(** An ack of a receive call that covers the whole announced length is the
    completion, sent after the commit. *)
Lemma full_ack_committed t a L :
  recv_log_ok (T := T) t L -> tried (AckMsg a) L -> ack_kind a = Ack \/ ack_kind a = Complete ->
  (tr_total_len t <= ack_next_offset a)%Z -> status L = Committed.
Proof.
  intros Hok Ht Hk Hn.
  assert (He : exists l1 e l2, L = l1 ++ e :: l2 /\ recv_entry_ok (T := T) t l1 (Sent (AckMsg a))).
  { destruct Ht as [Hin|[e Hin]]; apply list_elem_of_split in Hin as (l1 & l2 & Heq);
      eexists l1, _, l2; (split; [exact Heq|]); apply (Hok _ _ _ Heq). }
  destruct He as (l1 & e & l2 & -> & [_ Ha]).
  destruct Hk as [Hk|Hk]; rewrite Hk in Ha; [lia|]. exact (proj1 (committed_stays t l1 (e :: l2) Hok (proj1 Ha))).
Qed.

Lemma status_begun L l : status L <> NotBegun -> status (L ++ l) <> NotBegun.
Proof.
  intros Hst. induction l as [|e l IH] using rev_ind; [by rewrite app_nil_r|].
  rewrite app_assoc, status_snoc. by destruct e as [ | | | | |[]].
Qed.

(** A call that acknowledged bytes has begun its write. *)
Lemma acked_begun t a L :
  recv_log_ok (T := T) t L -> tried (AckMsg a) L -> ack_kind a = Ack \/ ack_kind a = Complete ->
  ack_transfer_id a = tr_transfer_id t /\ status L <> NotBegun.
Proof.
  intros Hok Ht Hk.
  assert (He : exists l1 l2, L = l1 ++ l2 /\ recv_entry_ok (T := T) t l1 (Sent (AckMsg a))).
  { destruct Ht as [Hin|[e Hin]]; apply list_elem_of_split in Hin as (l1 & l2 & Heq);
      eexists l1, _; (split; [exact Heq|]); apply (Hok _ _ _ Heq). }
  destruct He as (l1 & l2 & -> & [Hid Ha]). split; [done|]. apply status_begun.
  destruct Hk as [Hk|Hk]; rewrite Hk in Ha; destruct Ha as [Ha _]; by rewrite Ha.
Qed.

(** An acknowledged byte was acknowledged by an ack of the transfer. *)
Lemma acked_elem_inv tid L n :
  (0 < n <= acked tid L)%Z ->
  exists x a, Got x ∈ L /\ decode_file_ack x = Ok a /\ ack_transfer_id a = tid /\
    (ack_kind a = Ack \/ ack_kind a = Complete) /\ (n <= ack_next_offset a)%Z.
Proof.
  intros Hn. unfold acked in Hn. induction L as [|e L IH]; simpl in Hn; [lia|].
  destruct (Z.le_gt_cases n (acked_by tid e)) as [Hle|Hgt].
  - destruct e as [| |x| | |]; simpl in Hle; try lia. exists x.
    destruct (decode_file_ack x) as [a|e|]; try lia. exists a.
    destruct (Z.eqb_spec (ack_transfer_id a) tid) as [Hi|]; [|lia].
    split; [apply elem_of_cons; by left|]. destruct (ack_kind a); try lia; auto 6.
  - destruct IH as (x & a & Hx & ?); [lia|]. exists x, a. split; [|done]. apply elem_of_cons. by right.
Qed.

.....

Retype the listing above in full, with no alterations.

Task answer:
(** An ack of a receive call that covers the whole announced length is the
    completion, sent after the commit. *)
Lemma full_ack_committed t a L :
  recv_log_ok (T := T) t L -> tried (AckMsg a) L -> ack_kind a = Ack \/ ack_kind a = Complete ->
  (tr_total_len t <= ack_next_offset a)%Z -> status L = Committed.
Proof.
  intros Hok Ht Hk Hn.
  assert (He : exists l1 e l2, L = l1 ++ e :: l2 /\ recv_entry_ok (T := T) t l1 (Sent (AckMsg a))).
  { destruct Ht as [Hin|[e Hin]]; apply list_elem_of_split in Hin as (l1 & l2 & Heq);
      eexists l1, _, l2; (split; [exact Heq|]); apply (Hok _ _ _ Heq). }
  destruct He as (l1 & e & l2 & -> & [_ Ha]).
  destruct Hk as [Hk|Hk]; rewrite Hk in Ha; [lia|]. exact (proj1 (committed_stays t l1 (e :: l2) Hok (proj1 Ha))).
Qed.

Lemma status_begun L l : status L <> NotBegun -> status (L ++ l) <> NotBegun.
Proof.
  intros Hst. induction l as [|e l IH] using rev_ind; [by rewrite app_nil_r|].
  rewrite app_assoc, status_snoc. by destruct e as [ | | | | |[]].
Qed.

(** A call that acknowledged bytes has begun its write. *)
Lemma acked_begun t a L :
  recv_log_ok (T := T) t L -> tried (AckMsg a) L -> ack_kind a = Ack \/ ack_kind a = Complete ->
  ack_transfer_id a = tr_transfer_id t /\ status L <> NotBegun.
Proof.
  intros Hok Ht Hk.
  assert (He : exists l1 l2, L = l1 ++ l2 /\ recv_entry_ok (T := T) t l1 (Sent (AckMsg a))).
  { destruct Ht as [Hin|[e Hin]]; apply list_elem_of_split in Hin as (l1 & l2 & Heq);
      eexists l1, _; (split; [exact Heq|]); apply (Hok _ _ _ Heq). }
  destruct He as (l1 & l2 & -> & [Hid Ha]). split; [done|]. apply status_begun.
  destruct Hk as [Hk|Hk]; rewrite Hk in Ha; destruct Ha as [Ha _]; by rewrite Ha.
Qed.

(** An acknowledged byte was acknowledged by an ack of the transfer. *)
Lemma acked_elem_inv tid L n :
  (0 < n <= acked tid L)%Z ->
  exists x a, Got x ∈ L /\ decode_file_ack x = Ok a /\ ack_transfer_id a = tid /\
    (ack_kind a = Ack \/ ack_kind a = Complete) /\ (n <= ack_next_offset a)%Z.
Proof.
  intros Hn. unfold acked in Hn. induction L as [|e L IH]; simpl in Hn; [lia|].
  destruct (Z.le_gt_cases n (acked_by tid e)) as [Hle|Hgt].
  - destruct e as [| |x| | |]; simpl in Hle; try lia. exists x.
    destruct (decode_file_ack x) as [a|e|]; try lia. exists a.
    destruct (Z.eqb_spec (ack_transfer_id a) tid) as [Hi|]; [|lia].
    split; [apply elem_of_cons; by left|]. destruct (ack_kind a); try lia; auto 6.
  - destruct IH as (x & a & Hx & ?); [lia|]. exists x, a. split; [|done]. apply elem_of_cons. by right.
Qed.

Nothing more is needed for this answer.